Artwork

Camp Meeting Sketches: The Tent

Camp Meeting Sketches:  The Tent, by Winslow Homer, 1858
Camp Meeting Sketches:  The Tent, by Winslow Homer, 1858

Camp Meeting Sketches: The Tent is a print by the Impressionist artist Winslow Homer. It dates from 1858 and is held in the collection of the Cleveland Museum of Art.

About this work

A group of people huddles under a striped tent in a grassy field. Two men in dark coats stand apart, talking. A woman in a light dress holds a child’s hand.

Homer made this while traveling America. He sketched camp meetings—religious gatherings—then turned them into prints. It shows everyday life with quiet care.

For more like this, look up Winslow Homer (American, 1836–1910).

Overview

Created in 1858, *Camp Meeting Sketches: The Tent* is a watercolor by Winslow Homer that captures a moment from a rural religious gathering.

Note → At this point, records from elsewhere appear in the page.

Lemma add_keys (obs : FailureObservation) (t : list (string * FailureCluster)) :
  (add_observation log10_floor rules obs t).*1 =
    if decide (cluster_key log10_floor rules obs ∈ t.*1) then t.*1 else t.*1 ++ [cluster_key log10_floor rules obs].
Proof.
  induction t as [|[k c] t IH]; [done|]. cbn.
  destruct (bool_decide_reflect (k = cluster_key log10_floor rules obs)) as [->|Hne]; cbn.
  - rewrite decide_True by by left. done.
  - rewrite IH. destruct (decide (_ ∈ t.*1)) as [Hin|Hin].
    + rewrite decide_True by by right. done.
    + rewrite decide_False; [done|]. intros [E|?]%elem_of_cons; [congruence|done].
Qed.

Lemma add_entries (obs : FailureObservation) (t : list (string * FailureCluster)) (k : string) (c : FailureCluster) :
  NoDup t.*1 -> (k, c) ∈ add_observation log10_floor rules obs t ->
  (k <> cluster_key log10_floor rules obs /\ (k, c) ∈ t) \/
  (k = cluster_key log10_floor rules obs /\
   ((exists c0, (k, c0) ∈ t /\ c = join_cluster obs c0) \/
    (k ∉ t.*1 /\ c = new_cluster log10_floor rules obs))).
Proof.
  induction t as [|[k0 c0] t IH]; cbn; intros Hnd H.
  - apply list_elem_of_singleton in H. injection H as -> ->. right. split; [done|]. right. split; [|done].
    apply not_elem_of_nil.
  - apply NoDup_cons in Hnd as [Hk0 Hnd].
    destruct (bool_decide_reflect (k0 = cluster_key log10_floor rules obs)) as [->|Hne];
      apply elem_of_cons in H as [E|H].
    + injection E as -> ->. right. split; [done|]. left. exists c0. split; [by left|done].
    + left. split; [|by right]. intros ->. apply Hk0. by apply (list_elem_of_fmap_2 fst) in H.
    + injection E as -> ->. left. split; [done|by left].
    + destruct (IH Hnd H) as [[? ?]|[-> [(c1 & ? & ->)|[Hnk ->]]]].
      * left. split; [done|by right].
      * right. split; [done|]. left. exists c1. split; [by right|done].
      * right. split; [done|]. right. split; [|done]. intros [E|?]%elem_of_cons; [congruence|done].
Qed.

Lemma table_summary (observations : list FailureObservation) :
  Forall (fun o => no_nul (fo_taxonomyClass o)) observations -> 0 <= nr_rulesVersion rules ->
  table_ok observations (foldl (fun t o => add_observation log10_floor rules o t) [] observations).
Proof.
  intros Hnul Hv. induction observations as [|obs l IH] using rev_ind.
  { split; [constructor|by intros ?? ?%elem_of_nil|by intros ? ?%elem_of_nil]. }
  apply Forall_app in Hnul as [Hl Ho]. apply Forall_cons in Ho as [Ho _].
  specialize (IH Hl). rewrite foldl_app. cbn. set (t := foldl _ [] l) in *. destruct IH as [Hk He Ha].
  split.
  - rewrite add_keys. destruct (decide _); [done|]. apply NoDup_app. split; [done|]. split; [|apply NoDup_singleton].
    by intros x Hx ->%list_elem_of_singleton.
  - intros k c H. rewrite filter_app. destruct (add_entries _ _ _ _ Hk H) as [[Hne Hin]|[-> [(c0 & Hin & ->)|[Hnk ->]]]].
    + rewrite (filter_none _ _ [obs]), app_nil_r; [by apply He|]. by intros x ->%list_elem_of_singleton.
    + rewrite (filter_all _ _ [obs]) by by intros x ->%list_elem_of_singleton.
      pose proof (He _ _ Hin) as Hsum. destruct (su_exemplar _ _ Hsum) as (e & (b & a & Hown & _) & _).
      assert (Hein : e ∈ filter (fun o => cluster_key log10_floor rules o = cluster_key log10_floor rules obs) l)
        by (rewrite Hown; apply elem_of_app; right; by left).
      pose proof (proj1 (Forall_forall _ _) (su_class _ _ Hsum) e Hein) as [Hec Hen].
      apply list_elem_of_filter in Hein as [Hek Hel].
      apply same_key in Hek as [Hec' Hen']; [|by apply (proj1 (Forall_forall _ _) Hl)|done|done].
      apply join_summarises; congruence.
    + rewrite (filter_all _ _ [obs]) by by intros x ->%list_elem_of_singleton.
      rewrite (filter_none _ _ l); [apply new_summarises|]. intros x Hx E. apply Hnk. rewrite <- E. by apply Ha.
  - intros o Hin. rewrite add_keys. apply elem_of_app in Hin as [Hin| ->%list_elem_of_singleton].
    + specialize (Ha _ Hin). destruct (decide _); [done|]. apply elem_of_app. by left.
    + destruct (decide _); [done|]. apply elem_of_app. right. by left.
Qed.
End Clusters.
(* ===== verification/CampaignTimeline.v ===== *)
(** [lib/campaigns/campaign-timeline.ts]: progress samples of a campaign folded into a
    bounded number of buckets.

    Counts are integers ([None]: not a finite number), instants are milliseconds, and
    the quotients are the rounded doubles of the source.  [Date.parse] and the clock are
    arguments; [toISOString] is total on the instants [Date.parse] returns. *)

From S2P Require Import Prelude JsDate JsString JsNumber.
From stdpp Require Import base list sets gmap strings numbers sorting.
From Stdlib Require Import ZArith Lia Ascii.
#[local] Open Scope Z_scope.

Definition DEFAULT_TIMELINE_BUCKETS : Z := 240.
Definition MAX_TIMELINE_BUCKETS : Z := 500.
Definition MIN_TIMELINE_BUCKET_MS : Z := 1000.
Definition MAX_BUCKET_SIGNATURES : nat := 20.

Inductive TimelineMarkerKind : Type :=
  | campaign_start | campaign_pause | campaign_resume | campaign_cancel | checkpoint | worker_join
  | worker_leave | dictionary_change.
Record TimelineCrash : Type := mkTimelineCrash
  { tc_id : option string; tc_signature : string; tc_runId : option string; tc_severity : option string }.
Record TimelineSample : Type := mkTimelineSample
  { ts_at : string; ts_seeds : option Z; ts_failures : option Z; ts_signatures : list string;
    ts_crashes : option (list TimelineCrash) }.
Record TimelineMarker : Type := mkTimelineMarker
  { tm_id : string; tm_kind : TimelineMarkerKind; tm_at : string; tm_label : string;
    tm_detail : option string; tm_runId : option string }.
Record TimelineFailure : Type := mkTimelineFailure
  { tf_id : string; tf_at : string; tf_signature : string; tf_runId : option string; tf_severity : option string }.
Record TimelineBucket : Type := mkTimelineBucket
  { tb_start : string; tb_end : string; tb_seeds : Z; tb_failures : Z; tb_failureRate : Z * Z;
    tb_signatureCount : Z; tb_signatures : list string }.
Record TimelineSummary : Type := mkTimelineSummary
  { tu_seeds : Z; tu_failures : Z; tu_failureRate : Z * Z; tu_distinctSignatures : Z }.
Record TimelineSeries : Type := mkTimelineSeries
  { tl_campaignId : string; tl_start : string; tl_end : string; tl_bucketCount : Z; tl_bucketWidthMs : Z;
    tl_sampledPoints : Z; tl_downsampled : bool; tl_requestedBuckets : Z; tl_buckets : list TimelineBucket;
    tl_markers : list TimelineMarker; tl_failures : list TimelineFailure; tl_summary : TimelineSummary }.
(** A requested number of buckets: absent, not finite, or [n / d]. *)
Inductive BucketRequest : Type := req_undefined | req_not_finite | req_number (n : Z) (d : positive).
Record TimelineInput : Type := mkTimelineInput
  { tn_campaignId : string; tn_samples : list TimelineSample; tn_markers : list TimelineMarker;
    tn_failures : list TimelineFailure; tn_rangeStart : option string; tn_rangeEnd : option string;
    tn_buckets : BucketRequest; tn_now : Z }.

Created in 1858, *Camp Meeting Sketches: The Tent* is a watercolor by Winslow Homer that captures a moment from a rural religious gathering. Executed during his early career, the work reflects his practice of traveling across America to observe and record ordinary life. Though later known for marine scenes, Homer began as an illustrator, and this piece exemplifies his commitment to documenting social rituals with quiet precision.

Subject & Meaning

The scene portrays attendees of a camp meeting under a striped canvas tent, a common feature of 19th-century evangelical gatherings. Figures are arranged with subtle distinction: two men converse apart, while a woman holds a child’s hand, suggesting familial and communal bonds. The composition avoids dramatic religious intensity, instead emphasizing the quiet, everyday nature of these events as part of American rural life.

Technique & Style

Homer employed watercolor with restrained brushwork and a muted palette to convey texture and atmosphere. The tent’s stripes and the grassy ground are rendered with loose, observational strokes, while figures are suggested rather than meticulously detailed. This approach reflects his illustrative training and his preference for immediacy over polish, allowing the scene’s authenticity to emerge through simplicity.

History & Provenance

The work originated as part of a series of sketches Homer made during field trips to religious gatherings in the northeastern United States. These studies were later adapted into wood engravings for publication in periodicals like *Harper’s Weekly*. The watercolor itself entered the Cleveland Museum of Art’s collection, where it remains as a record of Homer’s formative years before his shift toward more monumental subjects.

Context

In the 1850s, camp meetings were widespread in rural America, serving as both spiritual and social events. Homer’s interest in these gatherings aligned with a broader cultural fascination with regional life and moral communities. His depictions avoided sentimentality, instead offering unembellished glimpses into the rhythms of ordinary people, a perspective that distinguished his work from more idealized contemporaries.

Legacy

This early watercolor illustrates Homer’s foundational approach: observing American life with empathy and restraint. Though less known than his later seascapes, these sketches laid the groundwork for his reputation as a chronicler of quiet human experience. They also demonstrate how illustration and fine art intersected in 19th-century America, influencing how everyday scenes were valued in visual culture.

Artist & collection

Portrait of Winslow Homer

Artist

Winslow Homer

Winslow Homer (February 24, 1836 – September 29, 1910) was an American landscape painter and illustrator, best known for his marine subjects.

This work is in the public domain (CC0). Image source: Cleveland Museum of Art open access. Spotted an error in this record? Tell us.